Owelty Mistakes During Divorce or Splitting/Buying Out of Trust
The Owelty Refinance during divorce or buyout and split of a Trust is not so tricky of a process if you know what you are doing and take the right steps. I do them all the time for clients as a Loan Officer in Texas and it’s more simple than it sounds. You just need someone that understands it to explain it to you. If you and your spouse are considering divorce and/or just got divorced, it is a good idea to read these quick 5 mistakes.
1. NOT MONITORING JOINT ACCOUNTS AND PAYMENTS COMMON DIVORCE MISTAKE
Often times someone may forget that a credit card is actually a joint account because one party or the other has been used to using that card exclusively. Knowing exactly what accounts report on your credit report is important during and after the process of divorcing. Of course, timely payments on one’s own accounts is obviously important. One late payment can ruin or delay chances at mortgage financing and can initiate a downward spiral of credit scores.

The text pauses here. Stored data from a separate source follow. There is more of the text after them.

(* ===== verification/Snat.v ===== *)
(** * Source NAT of an outgoing packet (xdp/snat.go)

    [ApplySNAT] on a raw IPv4 packet: the guards, the port allocation, and the
    in-place rewrite of addresses, ports and checksums. *)
From S2P Require Import Prelude Words Checksum Nat.
Local Open Scope Z_scope.
Local Open Scope masqued_scope.

Definition IPPROTO_TCP : Z := 6.
Definition IPPROTO_UDP : Z := 17.

(** The IP-header part of the rewrite: checksum update, new source address. *)
Definition snat_ip (pkt : bytes) (oldSrcIP newSrcIP : Z) : bytes :=
  let ipCsum := CsumUpdate32 (be16 pkt 10) oldSrcIP newSrcIP in
  put16 (put32 pkt 12 newSrcIP) 10 ipCsum.

(** A transport checksum at [off]: pseudo-header address, then source port. *)
Definition snat_l4_csum (pkt : bytes) (off : nat) (oldSrcIP newSrcIP srcPort wanPort : Z) : bytes :=
  let c := CsumUpdate32 (be16 pkt off) oldSrcIP newSrcIP in
  put16 pkt off (CsumUpdate16 c srcPort wanPort).

Definition snat_l4 (pkt : bytes) (ihl : nat) (proto oldSrcIP newSrcIP srcPort wanPort : Z) : bytes :=
  if proto =? IPPROTO_TCP then snat_l4_csum pkt (ihl + 16) oldSrcIP newSrcIP srcPort wanPort
  else if be16 pkt (ihl + 6) =? 0 then pkt
  else snat_l4_csum pkt (ihl + 6) oldSrcIP newSrcIP srcPort wanPort.

(** Everything after a successful [AllocPort]. *)
Definition snat_rewrite (pkt : bytes) (newSrcIP wanPort : Z) : bytes :=
  let ihl := ihl_of pkt in
  let oldSrcIP := be32 pkt 12 in
  let srcPort := be16 pkt ihl in
  let proto := pkt.[9] in
  let pkt := snat_ip pkt oldSrcIP newSrcIP in
  let pkt := snat_l4 pkt ihl proto oldSrcIP newSrcIP srcPort wanPort in
  put16 pkt ihl wanPort.

(** The guards that let a packet through unchanged; [true] = it is rewritten. *)
Definition snat_eligible (pkt : bytes) (newSrcIP : Z) : bool :=
  if (length pkt <? 20)%nat then false
  else if negb (Z.shiftr pkt.[0] 4 =? 4) then false
  else if (length pkt <? ihl_of pkt + 4)%nat then false
  else if negb (pkt.[9] =? IPPROTO_TCP) && negb (pkt.[9] =? IPPROTO_UDP) then false
  else if (length pkt <? (if (pkt.[9] =? IPPROTO_TCP)%Z then ihl_of pkt + 20 else ihl_of pkt + 8))%nat then false
  else negb (be32 pkt 12 =? newSrcIP).

Definition ApplySNAT mapPut (now : Z) (pkt : bytes) (wanAddr : Z) (natTable : NatTable)
  : result natError bytes * NatTable :=
  if snat_eligible pkt wanAddr then
    let ihl := ihl_of pkt in
    match AllocPort mapPut now natTable wanAddr pkt.[9] (be32 pkt 16) (be16 pkt (ihl + 2))
            (be32 pkt 12) (be16 pkt ihl) with
    | (Err e, t) => (Err e, t)
    | (Ok wanPort, t) => (Ok (snat_rewrite pkt wanAddr wanPort), t)
    end
  else (Ok pkt, natTable).

(** ** Well-formed packets and their checksum totals *)

(** All words of the IPv4 header. *)
Definition ip_total (pkt : bytes) : Z := wsum (take (ihl_of pkt) pkt).

(** Pseudo header (addresses, protocol, length) plus the transport segment. *)
Definition l4_total (pkt : bytes) : Z :=
  (be16 pkt 12 + be16 pkt 14) + (be16 pkt 16 + be16 pkt 18) + pkt.[9]
  + Z.of_nat (length pkt - ihl_of pkt) + wsum (drop (ihl_of pkt) pkt).

Definition addr_ok (a : Z) : Prop := 0 <= a < 4294967296.

Lemma be32_words b i : bytes_ok b ->
  u16 (be32 b i / 65536) + u16 (be32 b i) = be16 b i + be16 b (i + 2).
Proof.
  intros H. unfold be32. pose proof (be16_range b i H). pose proof (be16_range b (i + 2) H).
  set (hi := be16 b i) in *. set (lo := be16 b (i + 2)) in *.
  replace (65536 * hi + lo) with (lo + hi * 65536) by lia.
  rewrite Z.div_add, (Z.div_small lo) by lia. unfold u16. rewrite Z.mod_add by lia.
  rewrite !Z.mod_small by lia. lia.
Qed.

(** ** Frame conditions: what the rewrite leaves alone *)

Lemma snat_ip_length pkt o n : length (snat_ip pkt o n) = length pkt.
Proof. unfold snat_ip. by autorewrite with mqr. Qed.
Lemma snat_l4_csum_length pkt off o n s w : length (snat_l4_csum pkt off o n s w) = length pkt.
Proof. unfold snat_l4_csum. by autorewrite with mqr. Qed.
Lemma snat_l4_length pkt ihl p o n s w : length (snat_l4 pkt ihl p o n s w) = length pkt.
Proof. unfold snat_l4. repeat case_match; auto using snat_l4_csum_length. Qed.
Lemma snat_rewrite_length pkt n w : length (snat_rewrite pkt n w) = length pkt.
Proof. unfold snat_rewrite. by rewrite put16_length, snat_l4_length, snat_ip_length. Qed.

Lemma bytes_ok_snat_rewrite pkt n w : bytes_ok pkt -> bytes_ok (snat_rewrite pkt n w).
Proof.
  intros. unfold snat_rewrite, snat_l4, snat_l4_csum, snat_ip.
  repeat case_match; auto 6 with mq.
Qed.

Lemma snat_l4_byte pkt ihl p o n s w j : (j < ihl)%nat ->
  byte_at (snat_l4 pkt ihl p o n s w) j = byte_at pkt j.
Proof.
  intros. unfold snat_l4, snat_l4_csum. repeat case_match; try done; by rewrite byte_at_put16_ne by lia.
Qed.

Lemma snat_ip_byte pkt o n j : (j < 10 \/ 16 <= j)%nat -> byte_at (snat_ip pkt o n) j = byte_at pkt j.
Proof. intros. unfold snat_ip. rewrite byte_at_put16_ne, byte_at_put32_ne by lia. done. Qed.

(** Header bytes outside the checksum and the source address are kept. *)
Lemma snat_rewrite_byte pkt n w j : (20 <= ihl_of pkt)%nat -> (j < ihl_of pkt)%nat ->
  (j < 10 \/ 16 <= j)%nat -> byte_at (snat_rewrite pkt n w) j = byte_at pkt j.
Proof.
  intros. unfold snat_rewrite. rewrite byte_at_put16_ne by lia. rewrite snat_l4_byte by lia.
  by apply snat_ip_byte.
Qed.

Lemma ihl_of_ext b b' : byte_at b 0 = byte_at b' 0 -> ihl_of b = ihl_of b'.
Proof. intros H. unfold ihl_of. by rewrite H. Qed.

Lemma ihl_of_snat_rewrite pkt n w : (20 <= ihl_of pkt)%nat -> ihl_of (snat_rewrite pkt n w) = ihl_of pkt.
Proof. intros. apply ihl_of_ext. apply snat_rewrite_byte; lia. Qed.

Lemma be16_ext b b' i : byte_at b i = byte_at b' i -> byte_at b (S i) = byte_at b' (S i) -> be16 b i = be16 b' i.
Proof. intros H1 H2. unfold be16. by rewrite H1, H2. Qed.

(** ** The totals after the rewrite *)

(** What the guards establish. *)
Lemma snat_eligible_inv pkt n : snat_eligible pkt n = true ->
  (20 <= length pkt)%nat /\ (ihl_of pkt + 8 <= length pkt)%nat /\ be32 pkt 12 <> n /\
  ((pkt.[9] = IPPROTO_TCP /\ (ihl_of pkt + 20 <= length pkt)%nat) \/ pkt.[9] = IPPROTO_UDP).
Proof.
  unfold snat_eligible. intros H.
  destruct (length pkt <? 20)%nat eqn:E1; [done|]. destruct (negb (Z.shiftr pkt.[0] 4 =? 4)) eqn:E2; [done|].
  destruct (length pkt <? ihl_of pkt + 4)%nat eqn:E3; [done|].
  destruct (negb (pkt.[9] =? IPPROTO_TCP) && negb (pkt.[9] =? IPPROTO_UDP)) eqn:E4; [done|].
  destruct (pkt.[9] =? IPPROTO_TCP) eqn:E5.
  - destruct (length pkt <? ihl_of pkt + 20)%nat eqn:E6; [done|]. bool_hyps. split_and!; [lia..|]. left. lia.
  - destruct (length pkt <? ihl_of pkt + 8)%nat eqn:E6; [done|]. cbn in E4. bool_hyps. split_and!; [lia..|]. by right.
Qed.

Lemma ihl_of_even pkt : Nat.Even (ihl_of pkt).
Proof. exists (2 * Z.to_nat (Z.land pkt.[0] 15))%nat. unfold ihl_of. lia. Qed.

(** Header bytes survive the transport rewrite, so the header's total is the
    total after [snat_ip]. *)
Lemma ip_total_snat pkt n w : bytes_ok pkt -> addr_ok n -> (20 <= ihl_of pkt <= length pkt)%nat ->
  ip_total (snat_rewrite pkt n w)
  = ip_total pkt - (be16 pkt 12 + be16 pkt 14) + (u16 (n / 65536) + u16 n)
    - be16 pkt 10 + CsumUpdate32 (be16 pkt 10) (be32 pkt 12) n.
Proof.
  intros Hok Hn Hihl. unfold ip_total. rewrite ihl_of_snat_rewrite by lia.
  set (ihl := ihl_of pkt) in *.
  assert (Htake : take ihl (snat_rewrite pkt n w) = take ihl (snat_ip pkt (be32 pkt 12) n)).
  { unfold snat_rewrite. fold ihl. rewrite take_put16_ge by lia. unfold snat_l4, snat_l4_csum.
    repeat case_match; try done; by rewrite take_put16_ge by lia. }
  rewrite Htake. unfold snat_ip.
  rewrite take_put16_lt, take_put32_lt by lia.
  assert (Hlen : length (take ihl pkt) = ihl) by (rewrite length_take; lia).
  rewrite wsum_put16; [|by exists 5%nat|rewrite put32_length; lia|apply CsumUpdate32_range].
  rewrite wsum_put32; [|by exists 6%nat|lia|done].
  rewrite be16_put32_ne by lia. rewrite !be16_take by lia. simpl Nat.add. lia.
Qed.

(** The transport checksum's offset in the segment. *)
Definition l4_csum_off (proto : Z) : nat := if proto =? IPPROTO_TCP then 16 else 6.

Lemma l4_total_snat pkt n w : bytes_ok pkt -> addr_ok n -> 0 <= w < 65536 ->
  (20 <= ihl_of pkt)%nat -> (ihl_of pkt + l4_csum_off pkt.[9] + 2 <= length pkt)%nat ->
  (pkt.[9] = IPPROTO_TCP \/ be16 pkt (ihl_of pkt + l4_csum_off pkt.[9]) <> 0) ->
  l4_total (snat_rewrite pkt n w)
  = l4_total pkt - (be16 pkt 12 + be16 pkt 14) + (u16 (n / 65536) + u16 n)
    - be16 pkt (ihl_of pkt) + w
    - be16 pkt (ihl_of pkt + l4_csum_off pkt.[9])
    + CsumUpdate16 (CsumUpdate32 (be16 pkt (ihl_of pkt + l4_csum_off pkt.[9])) (be32 pkt 12) n)
        (be16 pkt (ihl_of pkt)) w.
Proof.
  intros Hok Hn Hw Hihl Hlen Hcs. unfold l4_total.
  rewrite ihl_of_snat_rewrite, snat_rewrite_length by lia.
  rewrite (snat_rewrite_byte pkt n w 9) by lia.
  set (ihl := ihl_of pkt) in *. set (off := l4_csum_off pkt.[9]) in *.
  assert (Hoff : (off = 16 \/ off = 6)%nat) by (unfold off, l4_csum_off; case_match; lia).
  assert (Hbe : forall j, (16 <= j)%nat -> (j + 2 <= ihl)%nat -> be16 (snat_rewrite pkt n w) j = be16 pkt j).
  { intros j ? ?. apply be16_ext; apply snat_rewrite_byte; lia. }
  rewrite (Hbe 16%nat), (Hbe 18%nat) by lia.
  set (c' := CsumUpdate16 _ _ _).
  assert (Hshape : snat_rewrite pkt n w = put16 (put16 (snat_ip pkt (be32 pkt 12) n) (ihl + off) c') ihl w).
  { unfold snat_rewrite. fold ihl. f_equal. unfold snat_l4.
    assert (Hc : be16 (snat_ip pkt (be32 pkt 12) n) (ihl + off) = be16 pkt (ihl + off))
      by (apply be16_ext; apply snat_ip_byte; lia).
    unfold off, l4_csum_off in *. destruct (pkt.[9] =? IPPROTO_TCP) eqn:E.
    - unfold snat_l4_csum. by rewrite Hc.
    - destruct Hcs as [Hcs|Hcs]; [bool_hyps; done|]. rewrite Hc.
      destruct (be16 pkt (ihl + 6) =? 0) eqn:E'; [bool_hyps; done|]. unfold snat_l4_csum. by rewrite Hc. }
  assert (Hsrc : be16 (snat_rewrite pkt n w) 12 + be16 (snat_rewrite pkt n w) 14 = u16 (n / 65536) + u16 n).
  { rewrite Hshape. unfold snat_ip. rewrite !be16_put16_ne by lia.
    change 14%nat with (12 + 2)%nat. rewrite be16_put32_hi, be16_put32_lo by lia. done. }
  rewrite Hsrc. rewrite Hshape.
  rewrite drop_put16_ge, drop_put16_ge by lia. unfold snat_ip.
  rewrite drop_put16_lt, drop_put32_lt by lia.
  replace (ihl - ihl)%nat with 0%nat by lia. replace (ihl + off - ihl)%nat with off by lia.
  assert (Hc' : 0 <= c' < 65536) by apply CsumUpdate16_range.
  assert (length (drop ihl pkt) = length pkt - ihl)%nat by apply length_drop.
  rewrite wsum_put16; [|by exists 0%nat|rewrite put16_length; lia|done].
  rewrite wsum_put16; [|destruct Hoff as [->| ->]; [by exists 8%nat|by exists 3%nat]|lia|done].
  rewrite be16_put16_ne by lia. rewrite !be16_drop. rewrite Nat.add_0_r. lia.
Qed.
(* ===== verification/Xdp.v ===== *)
(** * The XDP program (xdp/xdp.c): redirect and in-kernel DNAT of return frames

    The program runs on a little-endian host and works on raw memory: 16-bit
    loads are [le16], and the checksum helpers add little-endian words. *)
From S2P Require Import Prelude Words Checksum Nat Snat.
Local Open Scope Z_scope.
Local Open Scope masqued_scope.

Inductive xdp_verdict := XDP_PASS | XDP_REDIRECT_QUIC (queue : Z) | XDP_REDIRECT_FWD (queue : Z).

(** xdp.c [csum_replace4]: a [__u32] accumulator, folded twice. *)
Definition csum_replace4 (csum old new_ : Z) : Z :=
  let tmp := not16 csum in
  let tmp := tmp + not16 old in
  let tmp := tmp + not16 (Z.shiftr old 16) in
  let tmp := tmp + u16 new_ in
  let tmp := tmp + u16 (Z.shiftr new_ 16) in
  let tmp := Z.land tmp 65535 + Z.shiftr tmp 16 in
  let tmp := Z.land tmp 65535 + Z.shiftr tmp 16 in
  not16 tmp.

(** xdp.c [csum_replace2]: 16-bit additions with explicit carries. *)
Definition csum_replace2 (sum old new_ : Z) : Z :=
  let csum := not16 sum in
  let csum := u16 (csum + not16 old) in
  let csum := u16 (csum + (if csum <? not16 old then 1 else 0)) in
  let csum := u16 (csum + new_) in
  let csum := u16 (csum + (if csum <? new_ then 1 else 0)) in
  not16 csum.

(** The 32-bit load of a [client_ip[4]] array (address [c]) on the LE host. *)
Definition mem32 (c : Z) : Z := hostToNet16 (u16 (c / 65536)) + 65536 * hostToNet16 (u16 c).
(** The 32-bit load of a frame's field. *)
Definition le32 (b : bytes) (i : nat) : Z := le16 b i + 65536 * le16 b (i + 2).

(** The lookup key built from the frame; [l4] is the transport offset. *)
Definition frame_nat_key (frame : bytes) (l4 : nat) (proto : Z) : NatRevKey :=
  {| WanIP := be32 frame 30; DstIP := be32 frame 26; WanPort := le16 frame (l4 + 2);
     DstPort := le16 frame l4; Proto := proto |}.

(** The DNAT rewrite: IP checksum, transport checksum at [coff] (when [upd]),
    destination address, destination port. *)
Definition dnat_rewrite (frame : bytes) (l4 coff : nat) (upd : bool) (val : NatRevVal) : bytes :=
  let new_daddr := mem32 (ClientIP val) in
  let new_dport := ClientPort val in
  let old_daddr := le32 frame 30 in
  let old_dport := le16 frame (l4 + 2) in
  let frame := putle16 frame 24 (csum_replace4 (le16 frame 24) old_daddr new_daddr) in
  let frame := if upd
    then let f := putle16 frame coff (csum_replace4 (le16 frame coff) old_daddr new_daddr) in
         putle16 f coff (csum_replace2 (le16 f coff) old_dport new_dport)
    else frame in
  let frame := put32 frame 30 (ClientIP val) in
  putle16 frame (l4 + 2) new_dport.

Definition dnat_stamp (now : Z) (val : NatRevVal) : NatRevVal :=
  {| ClientIP := ClientIP val; ClientPort := ClientPort val; LastSeenNs := now |}.
(** The due segment arrives, or a later one. *)
Lemma holds_due A k b : holds A k b -> k ∉ A -> holds (A ++ [k]) (S k) b.
Proof using.
  intros HB Hk z e. rewrite (HB z e). split; intros (j & HA & Hj & -> & ->); exists j.
  - split; [apply elem_of_app; by left|]. split; [|done]. assert (j <> k) by (by intros ->). lia.
  - apply elem_of_app in HA as [HA|HA%list_elem_of_singleton]; [|lia]. split; [done|]. split; [lia|done].
Qed.
Lemma holds_insert A k b i : holds A k b -> near (A ++ [i]) k -> i ∉ A -> (k <= i)%nat -> b !! Sq i = None /\ holds (A ++ [i]) k (<[Sq i := En i]> b).
Proof using Hoff.
  intros HB Hn Hi Hki. assert (Hii : i ∈ A ++ [i]) by (apply elem_of_app; right; by left).
  assert (Hne : forall j, j ∈ A -> (k <= j)%nat -> Sq i <> Sq j).
  { intros j HA Hj Heq. apply (near_ne (A ++ [i]) k) in Heq; [by subst|done|done|apply elem_of_app; by left|done|done]. }
  split.
  - destruct (b !! Sq i) as [e|] eqn:E; [|done]. apply HB in E as (j & HA & Hj & Heq & ->). by destruct (Hne j HA Hj).
  - intros z e. rewrite lookup_insert_Some, (HB z e). split.
    + intros [[<- <-]|(_ & j & HA & Hj & -> & ->)]; [by exists i|exists j]. split; [apply elem_of_app; by left|done].
    + intros (j & [HA|HA%list_elem_of_singleton]%elem_of_app & Hj & -> & ->); [|subst; by left].
      right. split; [by apply Hne|by exists j].
Qed.

(** One arrival. *)
Lemma stream_push A k f out win i :
  stream_inv A k f out -> i ∉ A -> (i < n)%nat ->
  near (A ++ [i]) k -> Z.of_nat (length (ahead k (A ++ [i]))) <= win ->
  exists k' f' out', push_flow win f {| seg_seq := Sq i; seg_nextAfter := Sq (S i); seg_key := key |} (pk i) out = (out', f') /\
    stream_inv (A ++ [i]) k' f' out'.
Proof using Hoff.
  intros [H1 H2 H3 H4 H5 H6] Hi Hin Hn Hw.
  assert (Hik : (k <= i)%nat) by (destruct (decide (i < k)%nat) as [L|]; [by apply H6 in L|lia]).
  assert (Hiin : i ∈ A ++ [i]) by (apply elem_of_app; right; by left).
  assert (Hd : dist f (Sq i) = off i - off k).
  { unfold dist. rewrite H2. apply serial_dist. specialize (Hn i Hiin).
    destruct (decide (k = i)) as [->|]; [lia|]. pose proof (off_lt k i ltac:(lia)). lia. }
  unfold push_flow. cbn [seg_seq seg_nextAfter]. rewrite Hd.
  destruct (off i - off k =? 0) eqn:E0; bool_hyps.
  - assert (i = k) as ->.
    { destruct (decide (k = i)) as [?|]; [done|]. pose proof (off_lt k i ltac:(lia)). lia. }
    pose proof (holds_due A k (buf f) H4 H5) as HB.
    destruct (drain_run (A ++ [k]) (S (size (buf f))) (S k) (set_next f (Sq (S k)) (buf f)) (out ++ [pk k]))
      as (k' & G1 & G2 & G3 & G4 & G5 & G6 & G7); [cbn; lia|done|by apply (near_mono _ k); [lia|]|done|].
    unfold drain. cbn [buf set_next] in *. destruct (drain_loop _ _ _) as [out' f'] eqn:Ed. cbn in *.
    exists k', f', out'. split; [done|]. split; [by rewrite G7|done| |done|done|].
    + rewrite G4, H3. replace k' with (k + S (k' - S k))%nat at 2 by lia. rewrite seq_app, map_app.
      cbn. by rewrite <- app_assoc.
    + intros j Hj. destruct (decide (j < k)%nat) as [L|]; [apply elem_of_app; left; by apply H6|].
      destruct (decide (j = k)) as [->|]; [done|]. apply G3. lia.
  - assert (k < i)%nat by (destruct (decide (k = i)) as [->|]; lia).
    pose proof (off_lt k i ltac:(lia)).
    destruct (off i - off k <? 0) eqn:E1; bool_hyps; [lia|].
    destruct (holds_insert A k (buf f) i H4 Hn Hi Hik) as [Hnone HB]. rewrite Hnone.
    assert (HkA : k ∉ A ++ [i]).
    { intros [?|?%list_elem_of_singleton]%elem_of_app; [done|lia]. }
    pose proof (holds_size _ _ _ HkA HB) as Hsz. cbn [buf set_next].
    destruct (win <? _) eqn:E2; bool_hyps; [lia|].
    do 3 eexists. split; [reflexivity|]. split; try done.
    intros j Hj. apply elem_of_app; left; by apply H6.
Qed.
(* ===== verification/Gso.v ===== *)
(** * Coalescing inner TCP into GSO super-frames (utility/tun_gso.go)

    [TunGSOBatch]: one open super-frame per flow, grown by [Add], finalised by
    [flushSlot] with a virtio-net header, the IP header resealed and the TCP
    checksum field seeded for offload.  A slot's buffer is modelled by its
    occupied part [l3] (the bytes from [vnetHdrLen] to [aoff]); the frames given
    to [unix.Write] are recorded in order in [frames]. *)
From S2P Require Import Prelude Words Checksum TcpParse.
Local Open Scope Z_scope.
Local Open Scope masqued_scope.

Definition vnetHdrLen : nat := 10.
Definition gsoMaxL3 : Z := 64000.
Definition gsoMaxSegs : nat := 64.
Definition tunMaxFlowSlots : nat := 32.
Definition slotReapIdle : Z := 10000000.
(** [len(s.buf) - vnetHdrLen] and [len(b.scratch) - vnetHdrLen]. *)
Definition slotRoom : Z := gsoMaxL3 + 128.

Record gsoSlot := {
  l3 : bytes;
  segs : nat;
  s_ihl : nat;
  s_thl : nat;
  segSize : nat;
  s_nextSeq : Z;
  lastGrow : Z
}.

Record TunGSOBatch := {
  slots : gmap bytes gsoSlot;
  free : list gsoSlot;
  open : Z;
  frames : list bytes
}.

(** A slot as [getSlot] allocates it. *)
Definition empty_slot : gsoSlot :=
  {| l3 := []; segs := 0; s_ihl := 0; s_thl := 0; segSize := 0; s_nextSeq := 0; lastGrow := 0 |}.

(** [NewTunGSOBatch]; [None] is the error for a descriptor that is not open. *)
Definition NewTunGSOBatch (tunFd : Z) : option TunGSOBatch :=
  if tunFd <? 0 then None else Some {| slots := ∅; free := []; open := 0; frames := [] |}.

Definition writeFrame (b : TunGSOBatch) (frame : bytes) : TunGSOBatch :=
  {| slots := slots b; free := free b; open := open b; frames := frames b ++ [frame] |}.

Definition zero_hdr : bytes := replicate vnetHdrLen 0.

(** [writeNonGSO]: an oversized packet is dropped. *)
Definition writeNonGSO (b : TunGSOBatch) (pkt : bytes) : TunGSOBatch :=
  if slotRoom <? Z.of_nat (length pkt) then b
  else writeFrame b (zero_hdr ++ pkt).

(** The bytes of a little-endian 16-bit field. *)
Definition le16_bytes (v : Z) : bytes := [u8 v; u8 (v / 256)].

Definition vFNeedsCsum : Z := 1.
Definition vGSOTcpv4 : Z := 1.

(** The frame of a slot with one segment or more: the [flushSlot] body. *)
Definition vnet_hdr (s : gsoSlot) : bytes :=
  [vFNeedsCsum; vGSOTcpv4] ++ le16_bytes (Z.of_nat (s_ihl s + s_thl s)) ++ le16_bytes (Z.of_nat (segSize s))
    ++ le16_bytes (Z.of_nat (s_ihl s)) ++ le16_bytes 16.

Definition seal_ip (ip : bytes) (ihl : nat) : bytes :=
  let ip := put16 ip 2 (Z.of_nat (length ip)) in
  let ip := <[11%nat := 0]> (<[10%nat := 0]> ip) in
  put16 ip 10 (not16 (fold16 (sum16 (take ihl ip) 0))).

Definition seed_tcp (ip : bytes) (ihl : nat) : bytes :=
  let tcpLen := u16 (Z.of_nat (length ip - ihl)) in
  put16 ip (ihl + 16) (tcpPseudoSeedV4 (slice ip 12 16) (slice ip 16 20) tcpLen).

Definition slot_frame (s : gsoSlot) : bytes :=
  if (segs s =? 1)%nat then zero_hdr ++ l3 s
  else vnet_hdr s ++ seed_tcp (seal_ip (l3 s) (s_ihl s)) (s_ihl s).

(** The slot after a flush: [segs = 0], [aoff = 0]. *)
Definition reset_slot (s : gsoSlot) : gsoSlot :=
  {| l3 := []; segs := 0; s_ihl := s_ihl s; s_thl := s_thl s; segSize := segSize s;
     s_nextSeq := s_nextSeq s; lastGrow := lastGrow s |}.

(** [flushSlot] on the slot [s] of flow [k]. *)
Definition flushSlot (b : TunGSOBatch) (k : bytes) (s : gsoSlot) : TunGSOBatch :=
  if (segs s =? 0)%nat then b
  else {| slots := <[k := reset_slot s]> (slots b); free := free b; open := open b - 1;
          frames := frames b ++ [slot_frame s] |}.

Section Batch.
(** Configuration (FORWARD_TUN_GSO_MAXSEGS, FORWARD_TUN_NOCOALESCE,
    FORWARD_TUN_GSO_FLUSH_IDLE_US) and the order in which Go ranges over the
    slot map. *)
Variable tunMaxSegs : nat.
Variable tunNoCoalesce : bool.
Variable flushIdle : Z.
Variable range : gmap bytes gsoSlot -> list (bytes * gsoSlot).

(** The scan of [evictOldest]: the first slot with the least [lastGrow]. *)
Definition oldest (l : list (bytes * gsoSlot)) : option (bytes * gsoSlot) :=
  foldl (fun old ks => match old with
    | None => Some ks
    | Some o => if lastGrow ks.2 <? lastGrow o.2 then Some ks else old
    end) None l.

Definition evictOldest (b : TunGSOBatch) : TunGSOBatch :=
  match oldest (range (slots b)) with
  | None => b
  | Some (k, old) =>
      let b := if (0 <? segs old)%nat then flushSlot b k old else b in
      {| slots := delete k (slots b); free := free b ++ [reset_slot old]; open := open b; frames := frames b |}
  end.

Definition getSlot (b : TunGSOBatch) (k : bytes) : gsoSlot * TunGSOBatch :=
  match slots b !! k with
  | Some s => (s, b)
  | None =>
      let b := if (tunMaxFlowSlots <=? size (slots b))%nat then evictOldest b else b in
      let '(s, fr) := match last (free b) with
        | Some s => (s, removelast (free b))
        | None => (empty_slot, free b)
        end in
      (s, {| slots := <[k := s]> (slots b); free := fr; open := open b; frames := frames b |})
  end.

Definition set_slot (b : TunGSOBatch) (k : bytes) (s : gsoSlot) : TunGSOBatch :=
  {| slots := <[k := s]> (slots b); free := free b; open := open b; frames := frames b |}.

2. QUALIFYING OR DISQUALIFYING A POTENTIAL BORROWER FOR OWELTY REFINANCE
Many times parties will sit around a negotiating table and rely on inaccurate information and think any bank would be happy to have that loan or, the opposite that there’s no way in the world he/she can get financing. No one except a competent *Divorce-Mortgage Specialist can make that determination. Additionally, guidelines that applied a mere few weeks ago may not still apply. Just because a borrower got a loan before does not guarantee they will get one presently or in the future. New rules (especially ones enacted in 2008-2009) require more than just a good credit score or good income or good assets. Most often, parties disqualify someone by assuming that they cannot “afford it.” Many times, we have structured a solution that leaves the borrower in a better budget situation (with lower monthly expenses) even after financing a buyout to their ex-spouse. One must get the specialist involved as soon as possible so that all parties are working with reliable information.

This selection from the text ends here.